[Stored data]
★ ★ ★ ★

(** * streaming_hdp: the DOM model, its event loop, the instance manager and the sanitizers

    A shallow embedding of
    - package [dom] (the DOM model) and package [domjson] (the update
      records),
    - the event loop of [stream.Handler.ServeHTTP], which feeds the DevTools
      events to the model and writes the updates,
    - [InstanceManager] of package [chrome]: its maps, its queue and the
      goroutine that fills it,
    - [removeScriptTags] of [previews/hdpreviews/hdpreviews.go] and
      [removeScriptTagsAndAddSnippet] of
      [previews/streaminghdpreviews/streaminghdpreviews.go], together with
      [handlerutils.IsEventHandler],
    followed by the properties of the specification that were checked
    against them (Part II) and by further properties of the code
    (Part III). *)

From Stdlib Require Import ZArith String Ascii Bool Lia.
From Stdlib.Floats Require Import SpecFloat.
From stdpp Require Import base option list strings gmap pretty.

Local Open Scope string_scope.
Local Open Scope list_scope.
Local Open Scope Z_scope.

(* ===================================================================== *)
(** * Part I. Definitions *)
(* ===================================================================== *)

(** ** Go values *)

(** A [float64] is an IEEE 754 binary64 datum; [spec_float] has exactly its
    shape (signed zeros, infinities, NaN, finite [(-1)^s * m * 2^e]). *)
Abbreviation float64 := spec_float.

(** [idFloat == 0] in Go: true on both zeros, false on everything else
    (NaN included). *)
Definition float64_is_zero (f : float64) : bool :=
  match f with
  | S754_zero _ => true
  | _ => false
  end.

(** The mathematical value of [f] with its fractional part discarded, when
    [f] is a number. *)
Definition float64_trunc (f : float64) : option Z :=
  match f with
  | S754_zero _ => Some 0
  | S754_finite s m e => Some (cond_Zopp s (Z.shiftl (Z.pos m) e))
  | S754_infinity _ | S754_nan => None
  end.

(** Go's [int] is 64 bits wide on the platforms the proxy runs on. *)
Definition int_min : Z := - 2 ^ 63.
Definition int_max : Z := 2 ^ 63 - 1.

Definition in_int_range (z : Z) : bool := (int_min <=? z) && (z <=? int_max).

(** The conversion [int(idFloat)].  The fraction is discarded.  When the
    result does not fit [int] (or there is none: NaN, infinities) the Go
    specification leaves the outcome to the implementation; the gc compiler
    on amd64 produces the "integer indefinite" value [int_min], which is what
    is written here.  Whatever the platform, the outcome is an [int]. *)
Definition int_of_float64 (f : float64) : Z :=
  match float64_trunc f with
  | Some z => if in_int_range z then z else int_min
  | None => int_min
  end.

(** [strconv.Itoa]: decimal digits, with a leading minus sign below zero. *)
Definition Itoa (z : Z) : string := pretty z.

(** A Go string is a sequence of bytes; [for range] and the functions of
    package [strings] read it as UTF-8. *)

(** [utf8.RuneError] *)
Definition RuneError : Z := 65533.

Definition byte_of (c : ascii) : Z := Z.of_N (N_of_ascii c).

(** A second, third or fourth byte between [lo] and [hi]. *)
Definition in_range (lo hi : Z) (c : ascii) : bool :=
  (lo <=? byte_of c) && (byte_of c <=? hi).

(** [acceptRanges]: the bounds on the second byte, given the first. *)
Definition accept_lo (b0 : Z) : Z :=
  if b0 =? 224 then 160 else if b0 =? 240 then 144 else 128.
Definition accept_hi (b0 : Z) : Z :=
  if b0 =? 237 then 159 else if b0 =? 244 then 143 else 191.

(** The runes of a string, as [for _, c := range s] yields them
    ([utf8.DecodeRuneInString] at each position): a byte below 0x80 is its
    own rune; a well-formed sequence of two to four bytes (no overlong form,
    no surrogate, nothing above U+10FFFF) is one rune; any other byte is
    [RuneError] and has width 1. *)
Fixpoint runes (s : string) : list Z :=
  match s with
  | EmptyString => []
  | String s0 rest =>
      let b0 := byte_of s0 in
      if b0 <? 128 then b0 :: runes rest
      else if (b0 <? 194) || (244 <? b0) then RuneError :: runes rest
      else
        match rest with
        | EmptyString => RuneError :: runes rest
        | String s1 rest1 =>
            if negb (in_range (accept_lo b0) (accept_hi b0) s1)
            then RuneError :: runes rest
            else if b0 <? 224 then
              Z.lor (Z.shiftl (Z.land b0 31) 6) (Z.land (byte_of s1) 63)
              :: runes rest1
            else
              match rest1 with
              | EmptyString => RuneError :: runes rest
              | String s2 rest2 =>
                  if negb (in_range 128 191 s2) then RuneError :: runes rest
                  else if b0 <? 240 then
                    Z.lor (Z.shiftl (Z.land b0 15) 12)
                      (Z.lor (Z.shiftl (Z.land (byte_of s1) 63) 6)
                         (Z.land (byte_of s2) 63))
                    :: runes rest2
                  else
                    match rest2 with
                    | EmptyString => RuneError :: runes rest
                    | String s3 rest3 =>
                        if negb (in_range 128 191 s3)
                        then RuneError :: runes rest
                        else
                          Z.lor (Z.shiftl (Z.land b0 7) 18)
                            (Z.lor (Z.shiftl (Z.land (byte_of s1) 63) 12)
                               (Z.lor (Z.shiftl (Z.land (byte_of s2) 63) 6)
                                  (Z.land (byte_of s3) 63)))
                          :: runes rest3
                    end
              end
        end
  end.

(** [unicode.ToLower] on an ASCII character. *)
Definition lower_ascii (c : ascii) : ascii :=
  let n := nat_of_ascii c in
  if ((65 <=? n) && (n <=? 90))%nat then ascii_of_nat (n + 32) else c.

(** [unicode.ToLower r], as far as ASCII text can tell it apart: [Some c]
    when the lower case of the rune [r] is the ASCII character [c], [None]
    when it is a rune outside ASCII.  The lower case of an ASCII rune is
    ASCII; outside ASCII the case tables send exactly two code points into
    ASCII, U+0130 (capital I with a dot above, to [i]) and U+212A (the
    Kelvin sign, to [k]); every other rune, [RuneError] included, goes to a
    rune outside ASCII or stays where it is. *)
Definition lower_rune (r : Z) : option ascii :=
  if r <? 128 then Some (lower_ascii (ascii_of_N (Z.to_N r)))
  else if r =? 304 then Some "i"%char
  else if r =? 8490 then Some "k"%char
  else None.

(** [strings.ToLower], which is [strings.Map(unicode.ToLower, s)]: the
    string is lowered rune by rune.  The result is kept as the list of its
    runes, each seen as [lower_rune] shows it; this is all that a
    comparison of the result with ASCII text depends on. *)
Definition ToLower (s : string) : list (option ascii) :=
  map lower_rune (runes s).

(** [lowered == text] for an ASCII [text]: the lowered string has the
    characters of [text] and no other rune. *)
Fixpoint equals_ascii (lowered : list (option ascii)) (text : string) : bool :=
  match lowered, text with
  | [], EmptyString => true
  | Some c :: lowered', String c' text' =>
      Ascii.eqb c c' && equals_ascii lowered' text'
  | _, _ => false
  end.

(** [strings.HasPrefix(lowered, text)] for an ASCII [text]. *)
Fixpoint has_ascii_prefix (lowered : list (option ascii)) (text : string) : bool :=
  match text with
  | EmptyString => true
  | String c' text' =>
      match lowered with
      | Some c :: lowered' => Ascii.eqb c c' && has_ascii_prefix lowered' text'
      | _ => false
      end
  end.

(** [strings.HasPrefix]. *)
Definition HasPrefix (s p : string) : bool := String.prefix p s.

(** A value of type [interface{}] as produced by the generic JSON decoder:
    [nil], [bool], [float64], [string], [[]interface{}] and
    [map[string]interface{}]. *)
#[warnings="-register-all"] Inductive jvalue : Type :=
  | JNull
  | JBool (b : bool)
  | JNum (f : float64)
  | JStr (s : string)
  | JArr (l : list jvalue)
  | JObj (m : gmap string jvalue).

(** [type Node map[string]interface{}] *)
Abbreviation Node := (gmap string jvalue).

(** Nesting depth of a decoded value, the measure for induction on trees. *)
Fixpoint jdepth (v : jvalue) : nat :=
  match v with
  | JArr l => S (foldr (fun x acc => Nat.max (jdepth x) acc) 0%nat l)
  | JObj m => S (map_fold (fun _ x acc => Nat.max (jdepth x) acc) 0%nat m)
  | _ => 0%nat
  end.

(** ** Outcomes *)

(** The errors built with [fmt.Errorf] / [errors.New]; the message text is
    replaced by a constructor that keeps what the message depends on. *)
Inductive error : Type :=
  | ErrMissingField (field : string)      (* "node %v missing field %s" *)
  | ErrNotANumber (field : string)        (* "field %s in node %v is not a number" *)
  | ErrParentMissing                      (* "parent node does not exists" *)
  | ErrPreviousMissing                    (* "the provided previous node does not exists" *)
  | ErrNoBackendNode (nodeID : string)    (* "node %v does not have a backend node" *)
  | ErrNoInstance                         (* "instance with this ID does not exist" *)
  | ErrNoURL                              (* "URL with this ID does not exist" *)
  | ErrTokenizer (msg : string).          (* [z.Err()], other than [io.EOF] *)

(** Run-time panics: a failed type assertion [x.(T)] and an index past the
    end of a slice. *)
Inductive panic : Type :=
  | InterfaceConversion
  | IndexOutOfRange.

(** The outcome of a function that does not touch the model. *)
Inductive result (A : Type) : Type :=
  | Ok (a : A)
  | Err (e : error)
  | Panic (p : panic).
Arguments Ok {A} a.
Arguments Err {A} e.
Arguments Panic {A} p.

(** The outcome of a method with receiver state [S].  An error return leaves
    behind whatever was written before it; a panic unwinds the caller. *)
Inductive outcome (S A : Type) : Type :=
  | Ret (s : S) (a : A)
  | Fail (s : S) (e : error)
  | Crash (p : panic).
Arguments Ret {S A} s a.
Arguments Fail {S A} s e.
Arguments Crash {S A} p.

Definition M (S A : Type) : Type := S -> outcome S A.

Definition mret {S A} (a : A) : M S A := fun s => Ret s a.

Definition mbind {S A B} (m : M S A) (k : A -> M S B) : M S B :=
  fun s =>
    match m s with
    | Ret s' a => k a s'
    | Fail s' e => Fail s' e
    | Crash p => Crash p
    end.

Definition lift {S A} (r : result A) : M S A :=
  fun s =>
    match r with
    | Ok a => Ret s a
    | Err e => Fail s e
    | Panic p => Crash p
    end.

Definition mget {S} : M S S := fun s => Ret s s.
Definition mmodify {S} (f : S -> S) : M S unit := fun s => Ret (f s) tt.

Declare Scope go_scope.
Delimit Scope go_scope with go.
Notation "'let*' x := m 'in' k" := (mbind m (fun x => k))
  (at level 10, x name, m at level 100, k at level 200,
   format "'[v' 'let*'  x  :=  m  'in' '/' k ']'") : go_scope.
Notation "m ;; k" := (mbind m (fun _ => k))
  (at level 100, k at level 200, right associativity) : go_scope.

(** [respects R m]: whenever [m] returns, with a value or with an error, the
    state it leaves is [R]-related to the state it started from. *)
Definition respects {S A} (R : relation S) (m : M S A) : Prop :=
  forall s,
    match m s with
    | Ret s' _ | Fail s' _ => R s s'
    | Crash _ => True
    end.

(** Type assertions of the panicking form [x.(T)]. *)
Definition assert_string (v : option jvalue) : result string :=
  match v with
  | Some (JStr s) => Ok s
  | _ => Panic InterfaceConversion
  end.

★ ★ ★ ★

Goal of the exercise >>
Which lines of the records above contain the word "strings"? Show each of them.

Solution below >>
From stdpp Require Import base option list strings gmap pretty.
    package [strings] read it as UTF-8. *)
(** [strings.ToLower], which is [strings.Map(unicode.ToLower, s)]: the
(** [strings.HasPrefix(lowered, text)] for an ASCII [text]. *)
(** [strings.HasPrefix]. *)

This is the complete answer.